Numerical simulation of thermal runaway kinetic mechanisms and battery thermal model for safety assessment of different lithium-ion battery chemistries

Abstract

Abstract

The importance of EVs and li-ion batteries are pinpointed in the automotive industry during the last decade by increased growth of electrified powertrain. Li-ion batteries offer significant improvements in terms of energy and power density; however, safety challenges continue to exist. Different thermal, mechanical, or electrical abuse conditions in li-ion batteries can trigger a series of exothermic chain reactions in the battery cells and finally result in thermal runaway (TR) and combustion of battery cells and EVs.
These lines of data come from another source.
(** * easyvk: the extension and dispatch engine of the [VK] facade

    A shallow embedding of [class VK] (plugin registry, exception handler
    registry, composer stack) and of [API.checkOnErrors] (the response
    classifier), followed by the properties of the specification that were
    checked against them.

    JavaScript arrays are lists, [Map] and [WeakMap] are [gmap]s, the
    insertion-ordered [Set] of handled exception types is a list, a thrown
    [Error] is the [Throw] completion of a state-and-error monad over the
    facade's fields.  A [gmap] is read by key: the order in which a [Map]
    lists its keys is not modelled, and no statement below depends on it. *)

From stdpp Require Import gmap strings list pretty.

Set Warnings "-register-all".

Open Scope string_scope.
Open Scope list_scope.
Open Scope Z_scope.

(** ** JavaScript values *)

(** The values that flow through plugin options, middleware contexts and
    exception handlers.  Objects (error instances among them) are references:
    [===] on them is identity, which is equality of addresses. *)
Inductive value :=
  | VUndef
  | VNull
  | VBool (b : bool)
  | VNum (n : Z)
  | VStr (s : string)
  | VRef (address : nat).

#[global] Instance value_eq_dec : EqDecision value.
Proof. solve_decision. Defined.

(** ToBoolean: [undefined], [null], [false], [0] and [""] are falsy. *)
Definition truthy (v : value) : bool :=
  match v with
  | VUndef | VNull => false
  | VBool b => b
  | VNum n => negb (n =? 0)
  | VStr s => negb (String.eqb s "")
  | VRef _ => true
  end.

(** [a !== b] *)
Definition strictNe (a b : value) : bool := negb (bool_decide (a = b)).

(** A plain options object, [{ [key: string]: any }]. *)
Abbreviation Options := (gmap string value).

(** [{...a, ...b}]: the keys of [b] override those of [a]. *)
Definition spread (a b : Options) : Options := b ∪ a.

(** A thrown [new Error(message)]. *)
Inductive JsError := Error (message : string).

(** ** Plugins *)

Module Plugin.

(** Modelled from the spec: the [Plugin] class (structures/plugin/plugin) is
    not part of the sources at hand.  A plugin descriptor carries a name, a
    set of required plugin names and an optional name of the plugin it wants
    to be set up before; [requirements] and [setupAfter] may be left
    undefined. *)
Record t := {
  name : string;
  requirements : option (list string);
  setupAfter : option string
}.

End Plugin.

(** The pending result of [plugin.onEnable(options)].  What a plugin does when
    it is enabled is the plugin's own code; the registry only starts the call
    and keeps its promise, which is identified here by the call itself. *)
Inductive EnablePromise :=
  | OnEnable (plugIn : Plugin.t) (options : Options).

(** An element of [pluginsQueue]: the object [{ plugin, options, name }]
    built by [extend]. *)
Record QueuedPlugin := {
  plugin : Plugin.t;
  options : Options;
  name : string
}.

(** An array element searched by [indexOf]: a string or a queue object. *)
Inductive Element :=
  | EStr (s : string)
  | EObj (o : QueuedPlugin).

(** [x === el] for a string [x]: a string is never identical to an object. *)
Definition sameString (x : string) (el : Element) : bool :=
  match el with
  | EStr s => String.eqb x s
  | EObj _ => false
  end.

(** [array.indexOf(x)] for a string [x]: the first index holding a strictly
    equal element, [-1] when there is none. *)
Fixpoint indexOf (x : string) (array : list Element) : Z :=
  match array with
  | [] => -1
  | el :: rest =>
      if sameString x el then 0
      else let i := indexOf x rest in
           if i =? -1 then -1 else i + 1
  end.

(** [array.splice(start, 0, item)] for [0 <= start]. *)
Definition splice {A} (start : Z) (item : A) (array : list A) : list A :=
  take (Z.to_nat start) array ++ item :: drop (Z.to_nat start) array.

(** [array.push(item)] *)
Definition push {A} (item : A) (array : list A) : list A := array ++ [item].

(** ** Exception types *)

(** An exception type is a constructor (a class).  A class is known by its
    name and by the class it extends; the prototype of a derived constructor
    is the constructor it extends. *)
Inductive ExceptionType :=
  | BaseClass (className : string)
  | SubClass (className : string) (super : ExceptionType).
Furthermore, different battery technologies exploit various cell chemistries, leading to the distinct thermal behavior of battery cells during normal and abuse conditions. This work aims at investigating the TR kinetic mechanisms to evaluate thermal behavior of the battery cells under thermal abuse conditions. Furthermore, this work investigates the different li-ion battery cathode, anode and electrolyte materials to assess the safety of battery systems in EV application. The results revealed that unlike batteries with LiCoO2 cathodes with temperature threshold of 150 ℃, Li1.1(Ni1/3Co1/3Mn1/3)0.9O2 batteries do not undergo TR process at temperatures below 170 ℃. Moreover, the temperature peak is more hazardous in LiCoO2 batteries with LiPF6/PC: DMC electrolyte compared to the same battery with standard electrolyte. In addition, batteries with Lithiated Li4Ti5O12 anode showed safer TR process compared to all the previous battery types.